Plaintiff's theory of her conspiracy claim is that Defendant conspired with I.R.'s sex traffickers and buyers in the commission of a Georgia RICO violation—namely, keeping a place of prostitution. The allegations described in the Court's TVPRA analysis above, which show that Defendant participated in a sex trafficking "venture" with I.R.'s traffickers, are relevant here to show a "tacit mutual understanding" between Defendant and I.R.'s traffickers to pursue a "common criminal objective." (See infra at 1317-18.) The allegations discussed above, collectively, show that Defendant and I.R.'s traffickers had a tacit mutual understanding that I.R.'s traffickers would pay Defendant several months' worth of room rental fees in exchange for Defendant knowingly providing seclusion and shelter for the prostitution venture. And viewed in the light most favorable to Plaintiff, the allegation that Defendant's employees served as "lookouts" for I.R.'s traffickers to help facilitate the prostitution scheme is particularly probative of a common conspiracy. See, e.g., Brown v. State, 281 Ga.App. 523, 636 S.E.2d 709, 711-12 (2006) (finding sufficient evidence of a conspiracy to commit robbery where defendant, inter alia, "acted as a 'lookout' by 'watching out' over the apartment's occupants and 'looking out for people coming in' "); see also United States v. Morley, 353 F. App'x 256, 264-65 (11th Cir. 2009) (finding sufficient evidence of conspiracy to import marijuana where defendant "acted as a lookout" for co-conspirators who were offloading marijuana). Accepted as true, these allegations demonstrate Defendant's participation in a conspiracy to keep a place of prostitution.

The Court notes that although I.R.'s traffickers, as mere hotel guests, could not commit the substantive offense of keeping a place of prostitution, this does not mean they could not conspire with Defendant to do so. Indeed, a person may participate in a criminal conspiracy "even though he [is] incapable of committing the substantive offense." Salinas v. United States, 522 U.S. 52, 64, 118 S.Ct. 469, 139 L.Ed.2d 352 (1997); see also S. Intermodal Logistics v.
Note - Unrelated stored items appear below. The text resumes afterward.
(* ===== verification/IpcProps.v ===== *)
(** Transactions over the pipes: the driver of the Node, its part and the process
    of the VM together implement the run of the host against the hook - in whatever
    order they move - and what happens when they cannot. *)
From stdpp Require Import relations.
From S2P Require Import Prelude Errors Types State Toy GasConfig IpcMessages IpcPipes IpcParts.
From S2P Require Import IpcDriver IpcToy IpcTraces IpcSerial IpcMessaging.

#[local] Open Scope Z_scope.

Section Transactions.
Context `{Extra : HookExtra} `{Mar : Marshalizer} `{Fm : Fmt} `{Handler : ExecutionHandler}.
Context (vm_main : VMArguments -> running VMPart unit error).

(** ** One transaction *)

(** The VM waits for a request of the Node: [part] at the start of a round, before
    any message of the dialogue. *)
Definition vm_idle (p : running VMPart unit error) (part : VMPart) : Prop :=
  talks vm_doLoop p [] (vm_doLoop tt part) /\ m_Nonce (vm_Messenger part) = 0.

Definition with_host (host : Host) (part : VMPart) : VMPart :=
  mkVMPart _ (vm_Messenger part) host (vm_Version part).

Lemma vm_doLoop_waits part : waiting (vm_doLoop tt part).
Proof. by do 2 eexists. Qed.

Lemma with_vm_messenger_acts {A} (m : Act Messenger A) part t ms a :
  acts m (vm_Messenger part) t ms a ->
  acts (with_vm_messenger m) part t (mkVMPart _ ms (vm_VMHost part) (vm_Version part)) a.
Proof. intros H. unfold acts, with_vm_messenger. by eapply reach_bind_ret. Qed.

(** What the repliers to the contract requests do. *)
Definition contract_reply (p : hook_program (Host * (option VMOutput * option error))) :
    Act VMPart MessageHandler :=
  '(host, (vmOutput, err)) ← with_vm_messenger (run_program p);
  set_VMHost host ;;
  mret (NewMessageContractResponse vmOutput err).

(** A request that makes the VM run [p]. *)
Definition asks_for (req : MessageHandler) (part : VMPart)
    (p : hook_program (Host * (option VMOutput * option error))) : Prop :=
  IsStopRequest (SetNonce 1 req) = false /\
  forall ms, let part := mkVMPart _ ms (vm_VMHost part) (vm_Version part) in
    replyToNodeRequest (SetNonce 1 req) part = contract_reply p part.

Lemma call_request_asks part input :
  asks_for (NewMessageContractCallRequest (Some input)) part
    (RunSmartContractCall (vm_VMHost part) (Some input)).
Proof. done. Qed.

Lemma create_request_asks part input :
  asks_for (NewMessageContractDeployRequest (Some input)) part
    (RunSmartContractCreate (vm_VMHost part) (Some input)).
Proof. done. Qed.

(** The Node sends its request and enters its loop. *)
Lemma request_sent req data name w mx arr :
  Marshal (SetNonce 1 req) = inr data ->
  acts (node_StartLoop req) (mkNodePart _ (mkMessenger name 0) w mx arr)
    (sent (SetNonce 1 req)) (mkNodePart _ (mkMessenger name 1) w mx arr) (inl mx).
Proof.
  intros Hreq. unfold node_StartLoop, SendContractRequest.
  eapply acts_bind_r with (a := None).
  - eapply acts_bind_r with (a := None); [|apply acts_ret].
    by eapply with_node_messenger_acts, (Send_marshalled _ _ (mkMessenger name 0)).
  - eapply acts_bind_nil; [apply acts_get | apply acts_ret].
Qed.

(** The VM receives it and replies. *)
Lemma vm_round req part p t host out err n :
  asks_for req part p -> m_Nonce (vm_Messenger part) = 0 ->
  carried (SetNonce 1 req) ->
  acts (run_program p) (with_nonce (vm_Messenger part) 1) t
    (with_nonce (vm_Messenger part) n) (host, (out, err)) ->
  carried (SetNonce (next n) (NewMessageContractResponse out err)) ->
  acts (vm_doLoop tt) part
    (received (SetNonce 1 req) ++ t ++ sent (SetNonce (next n) (NewMessageContractResponse out err)))
    (with_host host part) (inl tt).
Proof.
  intros [Hstop Hasks] H0 Hreq Hp Hresp. destruct part as [[name n0] h version].
  cbn in H0. subst n0. unfold with_nonce, with_host in *. cbn [m_Name vm_Messenger] in *.
  unfold vm_doLoop. eapply acts_bind.
  { apply with_vm_messenger_acts. unfold ReceiveNodeRequest.
    eapply acts_bind_r; [by apply (Receive_acts _ 0 (mkMessenger name 0)) | apply acts_ret]. }
  cbn beta iota. rewrite Hstop. eapply acts_bind.
  { unfold acts. cbn [vm_VMHost vm_Version with_nonce m_Name vm_Messenger].
    change (next (m_Nonce (mkMessenger name 0))) with 1.
    rewrite Hasks. unfold contract_reply.
    eapply acts_bind_r with (a := (host, (out, err))); [by apply with_vm_messenger_acts|].
    eapply acts_bind_nil; [apply acts_modify | apply acts_ret]. }
  cbn [vm_Messenger vm_Version].
  eapply acts_bind_r with (a := None).
  - apply with_vm_messenger_acts. unfold SendContractResponse.
    eapply acts_bind_r with (a := None); [|apply acts_ret].
    by apply (Send_acts _ (mkMessenger name n)).
  - eapply acts_bind_nil; [|apply acts_ret].
    apply with_vm_messenger_acts. apply reach_refl.
Qed.

(** ... or it waits in the middle of the run. *)
Lemma vm_round_stops req part p t :
  asks_for req part p -> m_Nonce (vm_Messenger part) = 0 ->
  carried (SetNonce 1 req) -> stops (run_program p) (with_nonce (vm_Messenger part) 1) t ->
  stops (vm_doLoop tt) part (received (SetNonce 1 req) ++ t).
Proof.
  intros [Hstop Hasks] H0 Hreq Hp. destruct part as [[name n0] h version].
  cbn in H0. subst n0. unfold with_nonce in *. cbn [m_Name vm_Messenger] in *.
  unfold vm_doLoop. eapply stops_bind.
  { apply with_vm_messenger_acts. unfold ReceiveNodeRequest.
    eapply acts_bind_r; [by apply (Receive_acts _ 0 (mkMessenger name 0)) | apply acts_ret]. }
  cbn beta iota. rewrite Hstop. apply stops_bind_l. unfold stops.
  cbn [vm_VMHost vm_Version with_nonce m_Name vm_Messenger].
  change (next (m_Nonce (mkMessenger name 0))) with 1. rewrite Hasks.
  unfold contract_reply. apply stops_bind_l. destruct Hp as (q & Hq & Hw).
  eexists. split; [by apply reach_bind_l | by apply waiting_bind].
Qed.
Lemma decode_shard b : decodeShardId (hex_EncodeToString [b]) = mret b.
Proof. unfold decodeShardId. by rewrite hex_DecodeString_EncodeToString. Qed.

Lemma hex_digit_range z : 0 <= z < 16 ->
  48 <= Z_of_byte (hex_digit z) < 58 \/ 97 <= Z_of_byte (hex_digit z) < 103.
Proof.
  intros Hz. unfold hex_digit. case_match; rewrite Z_of_byte_of_Z; unfold u8;
    change (2 ^ 8) with 256; rewrite Z.mod_small; lia.
Qed.

(** Hexadecimal digits are neither separators. *)
Lemma hex_no_sign c b : Z_of_byte c < 48 \/ 103 <= Z_of_byte c -> c ∉ hex_EncodeToString b.
Proof.
  intros Hc. unfold hex_EncodeToString. rewrite list_elem_of_In, in_flat_map.
  intros (x & _ & Hx). pose proof (Z_of_byte_range x).
  destruct Hx as [<-|[<-|[]]].
  - destruct (hex_digit_range (Z_of_byte x / 16)); [split; [apply Z.div_pos | apply Z.div_lt_upper_bound]|..]; lia.
  - destruct (hex_digit_range (Z_of_byte x mod 16)); [apply Z.mod_pos_bound|..]; lia.
Qed.

Lemma interpret_address t :
  pipe ∉ t -> InterpretString (bs "address:" ++ t) = addressExpression t.
Proof.
  intros Ht. rewrite InterpretString_part; [reflexivity | done | | reflexivity..].
  rewrite not_elem_of_app. split; [|done]. by apply (bool_decide_unpack _).
Qed.

Lemma interpret_sc t : pipe ∉ t -> InterpretString (bs "sc:" ++ t) = scExpression t.
Proof.
  intros Ht. rewrite InterpretString_part; [reflexivity | done | | reflexivity..].
  rewrite not_elem_of_app. split; [|done]. by apply (bool_decide_unpack _).
Qed.

(** ** Numbers *)

Lemma Sprintf_d_no c z : Z_of_byte c < 48 \/ 58 <= Z_of_byte c -> c ∉ Sprintf_d z.
Proof.
  intros Hc Hin%list_elem_of_In. pose proof (Sprintf_d_digits z) as H.
  rewrite List.Forall_forall in H. specialize (H c Hin). lia.
Qed.

Lemma digits_no_prefix z p c :
  (Z_of_byte c < 48 \/ 58 <= Z_of_byte c) -> c ∈ p -> HasPrefix (Sprintf_d z) p = false.
Proof.
  intros Hc Hp. destruct (HasPrefix (Sprintf_d z) p) eqn:E; [|done].
  apply HasPrefix_spec in E as [t Ht]. exfalso. apply (Sprintf_d_no c z Hc).
  rewrite Ht, elem_of_app. by left.
Qed.

Ltac no_digit := solve [left; vm_compute; reflexivity | right; vm_compute; discriminate].
Ltac member := apply (bool_decide_unpack _); vm_compute; exact I.

Lemma interpret_decimal z : 0 <= z -> interpretUnsignedNumber (Sprintf_d z) = mret (Bytes z).
Proof.
  intros Hz. unfold interpretUnsignedNumber.
  rewrite (digits_no_prefix z (bs "0x") Byte.x78), (digits_no_prefix z (bs "0X") Byte.x58),
    (digits_no_prefix z (bs "0b") Byte.x62), (digits_no_prefix z (bs "0B") Byte.x42)
    by first [no_digit | member].
  cbn [orb]. rewrite (remove_all_none (Sprintf_d z)) by (apply Sprintf_d_no; no_digit).
  rewrite remove_all_none by (apply Sprintf_d_no; no_digit).
  rewrite SetString_Sprintf_d by done. by replace (z <? 0) with false by lia.
Qed.

Lemma be_digits_len fuel z acc w :
  0 <= w -> z < 256 ^ w -> len (be_digits fuel z acc) <= w + len acc.
Proof.
  revert z acc w. induction fuel as [|fuel IH]; intros z acc w Hw Hz; cbn [be_digits]; [lia|].
  case_match; [lia|].
  assert (0 < w) by (destruct (Z.eq_dec w 0) as [->|]; cbn in Hz; lia).
  etransitivity; [apply (IH _ _ (w - 1)); [lia|]|].
  - apply Z.div_lt_upper_bound; [lia|]. rewrite <- Z.pow_succ_r by lia.
    by replace (Z.succ (w - 1)) with w by lia.
  - unfold len. cbn. lia.
Qed.

(** A number fits in [w] bytes exactly when it is below [256 ^ w]. *)
Lemma Bytes_fits z w : 0 <= z -> 0 <= w -> (len (Bytes z) <= w <-> z < 256 ^ w).
Proof.
  intros Hz Hw. split.
  - intros Hl. pose proof (SetBytes_bound (Bytes z)) as Hb. rewrite SetBytes_Bytes in Hb.
    assert (256 ^ len (Bytes z) <= 256 ^ w) by (apply Z.pow_le_mono_r; lia). lia.
  - intros Hlt. unfold Bytes. pose proof (be_digits_len (Z.to_nat (Z.log2 (Z.abs z) + 2))
      (Z.abs z) [] w Hw ltac:(lia)) as H. change (len []) with 0 in H. lia.
Qed.
(* ===== verification/ScenModel.v ===== *)
(** The model of scenarios ([src/scenarios/json/model]): values with the text they
    were parsed from, conditions on values, accounts, transactions, steps, and the
    tests of the older format with their conversion.

    [big.Int] pointers and trees that may be nil are options, as the pointers to
    structures that may be nil; the pointers of a slice never are. *)
From S2P Require Import Prelude Errors Types State OrderedJson GoText Fallible.

#[local] Open Scope Z_scope.

Module mj.

(** ** Structures, with the assignment to each field *)

(** A byte slice and the text it was parsed from. *)
Record JSONBytesFromString := mkJSONBytesFromString {
  jbs_Value : bytes;
  jbs_Original : bytes;
}.

Definition set_jbs_Value (v : bytes) (r : JSONBytesFromString) : JSONBytesFromString :=
  let '(mkJSONBytesFromString _ x2) := r in mkJSONBytesFromString v x2.
Definition set_jbs_Original (v : bytes) (r : JSONBytesFromString) : JSONBytesFromString :=
  let '(mkJSONBytesFromString x1 _) := r in mkJSONBytesFromString x1 v.

(** A byte slice and the subtree it was parsed from, nil when it was not. *)
Record JSONBytesFromTree := mkJSONBytesFromTree {
  jbt_Value : bytes;
  jbt_Original : option OJsonObject;
}.

Definition set_jbt_Value (v : bytes) (r : JSONBytesFromTree) : JSONBytesFromTree :=
  let '(mkJSONBytesFromTree _ x2) := r in mkJSONBytesFromTree v x2.
Definition set_jbt_Original (v : option OJsonObject) (r : JSONBytesFromTree) : JSONBytesFromTree :=
  let '(mkJSONBytesFromTree x1 _) := r in mkJSONBytesFromTree x1 v.

(** [Value] is a pointer. *)
Record JSONBigInt := mkJSONBigInt {
  jbi_Value : option Z;
  jbi_Original : bytes;
}.

Definition set_jbi_Value (v : option Z) (r : JSONBigInt) : JSONBigInt :=
  let '(mkJSONBigInt _ x2) := r in mkJSONBigInt v x2.
Definition set_jbi_Original (v : bytes) (r : JSONBigInt) : JSONBigInt :=
  let '(mkJSONBigInt x1 _) := r in mkJSONBigInt x1 v.

Record JSONUint64 := mkJSONUint64 {
  ju_Value : Z;
  ju_Original : bytes;
}.

Definition set_ju_Value (v : Z) (r : JSONUint64) : JSONUint64 :=
  let '(mkJSONUint64 _ x2) := r in mkJSONUint64 v x2.
Definition set_ju_Original (v : bytes) (r : JSONUint64) : JSONUint64 :=
  let '(mkJSONUint64 x1 _) := r in mkJSONUint64 x1 v.

Record JSONCheckBytes := mkJSONCheckBytes {
  jcb_Value : bytes;
  jcb_IsStar : bool;
  jcb_Original : option OJsonObject;
  jcb_Unspecified : bool;
}.

Definition set_jcb_Value (v : bytes) (r : JSONCheckBytes) : JSONCheckBytes :=
  let '(mkJSONCheckBytes _ x2 x3 x4) := r in mkJSONCheckBytes v x2 x3 x4.
Definition set_jcb_IsStar (v : bool) (r : JSONCheckBytes) : JSONCheckBytes :=
  let '(mkJSONCheckBytes x1 _ x3 x4) := r in mkJSONCheckBytes x1 v x3 x4.
Definition set_jcb_Original (v : option OJsonObject) (r : JSONCheckBytes) : JSONCheckBytes :=
  let '(mkJSONCheckBytes x1 x2 _ x4) := r in mkJSONCheckBytes x1 x2 v x4.
Definition set_jcb_Unspecified (v : bool) (r : JSONCheckBytes) : JSONCheckBytes :=
  let '(mkJSONCheckBytes x1 x2 x3 _) := r in mkJSONCheckBytes x1 x2 x3 v.

Record JSONCheckBigInt := mkJSONCheckBigInt {
  jcbi_Value : option Z;
  jcbi_IsStar : bool;
  jcbi_Original : bytes;
  jcbi_Unspecified : bool;
}.

Definition set_jcbi_Value (v : option Z) (r : JSONCheckBigInt) : JSONCheckBigInt :=
  let '(mkJSONCheckBigInt _ x2 x3 x4) := r in mkJSONCheckBigInt v x2 x3 x4.
Definition set_jcbi_IsStar (v : bool) (r : JSONCheckBigInt) : JSONCheckBigInt :=
  let '(mkJSONCheckBigInt x1 _ x3 x4) := r in mkJSONCheckBigInt x1 v x3 x4.
Definition set_jcbi_Original (v : bytes) (r : JSONCheckBigInt) : JSONCheckBigInt :=
  let '(mkJSONCheckBigInt x1 x2 _ x4) := r in mkJSONCheckBigInt x1 x2 v x4.
Definition set_jcbi_Unspecified (v : bool) (r : JSONCheckBigInt) : JSONCheckBigInt :=
  let '(mkJSONCheckBigInt x1 x2 x3 _) := r in mkJSONCheckBigInt x1 x2 x3 v.

Record JSONCheckUint64 := mkJSONCheckUint64 {
  jcu_Value : Z;
  jcu_IsStar : bool;
  jcu_Original : bytes;
  jcu_Unspecified : bool;
}.

Definition set_jcu_Value (v : Z) (r : JSONCheckUint64) : JSONCheckUint64 :=
  let '(mkJSONCheckUint64 _ x2 x3 x4) := r in mkJSONCheckUint64 v x2 x3 x4.
Definition set_jcu_IsStar (v : bool) (r : JSONCheckUint64) : JSONCheckUint64 :=
  let '(mkJSONCheckUint64 x1 _ x3 x4) := r in mkJSONCheckUint64 x1 v x3 x4.
Definition set_jcu_Original (v : bytes) (r : JSONCheckUint64) : JSONCheckUint64 :=
  let '(mkJSONCheckUint64 x1 x2 _ x4) := r in mkJSONCheckUint64 x1 x2 v x4.
Definition set_jcu_Unspecified (v : bool) (r : JSONCheckUint64) : JSONCheckUint64 :=
  let '(mkJSONCheckUint64 x1 x2 x3 _) := r in mkJSONCheckUint64 x1 x2 x3 v.

Record ESDTTxData := mkESDTTxData {
  etx_TokenIdentifier : JSONBytesFromString;
  etx_Nonce : JSONUint64;
  etx_Value : JSONBigInt;
}.

Definition set_etx_TokenIdentifier (v : JSONBytesFromString) (r : ESDTTxData) : ESDTTxData :=
  let '(mkESDTTxData _ x2 x3) := r in mkESDTTxData v x2 x3.
Definition set_etx_Nonce (v : JSONUint64) (r : ESDTTxData) : ESDTTxData :=
  let '(mkESDTTxData x1 _ x3) := r in mkESDTTxData x1 v x3.
Definition set_etx_Value (v : JSONBigInt) (r : ESDTTxData) : ESDTTxData :=
  let '(mkESDTTxData x1 x2 _) := r in mkESDTTxData x1 x2 v.

Record ESDTInstance := mkESDTInstance {
  ei_Nonce : JSONUint64;
  ei_Balance : JSONBigInt;
  ei_Creator : JSONBytesFromString;
  ei_Royalties : JSONUint64;
  ei_Hash : JSONBytesFromString;
  ei_Uri : JSONBytesFromTree;
  ei_Attributes : JSONBytesFromString;
}.

Definition set_ei_Nonce (v : JSONUint64) (r : ESDTInstance) : ESDTInstance :=
  let '(mkESDTInstance _ x2 x3 x4 x5 x6 x7) := r in mkESDTInstance v x2 x3 x4 x5 x6 x7.
Definition set_ei_Balance (v : JSONBigInt) (r : ESDTInstance) : ESDTInstance :=
  let '(mkESDTInstance x1 _ x3 x4 x5 x6 x7) := r in mkESDTInstance x1 v x3 x4 x5 x6 x7.
Definition set_ei_Creator (v : JSONBytesFromString) (r : ESDTInstance) : ESDTInstance :=
  let '(mkESDTInstance x1 x2 _ x4 x5 x6 x7) := r in mkESDTInstance x1 x2 v x4 x5 x6 x7.
Definition set_ei_Royalties (v : JSONUint64) (r : ESDTInstance) : ESDTInstance :=
  let '(mkESDTInstance x1 x2 x3 _ x5 x6 x7) := r in mkESDTInstance x1 x2 x3 v x5 x6 x7.
Definition set_ei_Hash (v : JSONBytesFromString) (r : ESDTInstance) : ESDTInstance :=
  let '(mkESDTInstance x1 x2 x3 x4 _ x6 x7) := r in mkESDTInstance x1 x2 x3 x4 v x6 x7.
Definition set_ei_Uri (v : JSONBytesFromTree) (r : ESDTInstance) : ESDTInstance :=
  let '(mkESDTInstance x1 x2 x3 x4 x5 _ x7) := r in mkESDTInstance x1 x2 x3 x4 x5 v x7.
Definition set_ei_Attributes (v : JSONBytesFromString) (r : ESDTInstance) : ESDTInstance :=
  let '(mkESDTInstance x1 x2 x3 x4 x5 x6 _) := r in mkESDTInstance x1 x2 x3 x4 x5 x6 v.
D.J. Powers Co., 10 F. Supp.2d 1337, 1361 (S.D. Ga. 1998) ("[E]ven if he did not agree to commit each and every part of the substantive offense, . . . those who provide support for a RICO scheme are as guilty as the perpetrators").

Further, just as Plaintiff has sufficiently pled her injury was the proximate cause of Defendant's alleged substantive Georgia RICO violation, she has done the same with respect to Defendant's alleged conspiracy to violate the Georgia RICO Act. Specifically, Defendant's acts, such as serving as lookout for I.R.'s traffickers and providing a locale for the commission of I.R.'s trafficking, targeted I.R. such that she was the intended victim of the RICO conspiracy. Thus, because Plaintiff adequately pled Defendant's participation in a conspiracy to violate the Georgia RICO Act, and that the conspiracy proximately caused her injuries, Plaintiff has stated a Georgia RICO Act conspiracy claim.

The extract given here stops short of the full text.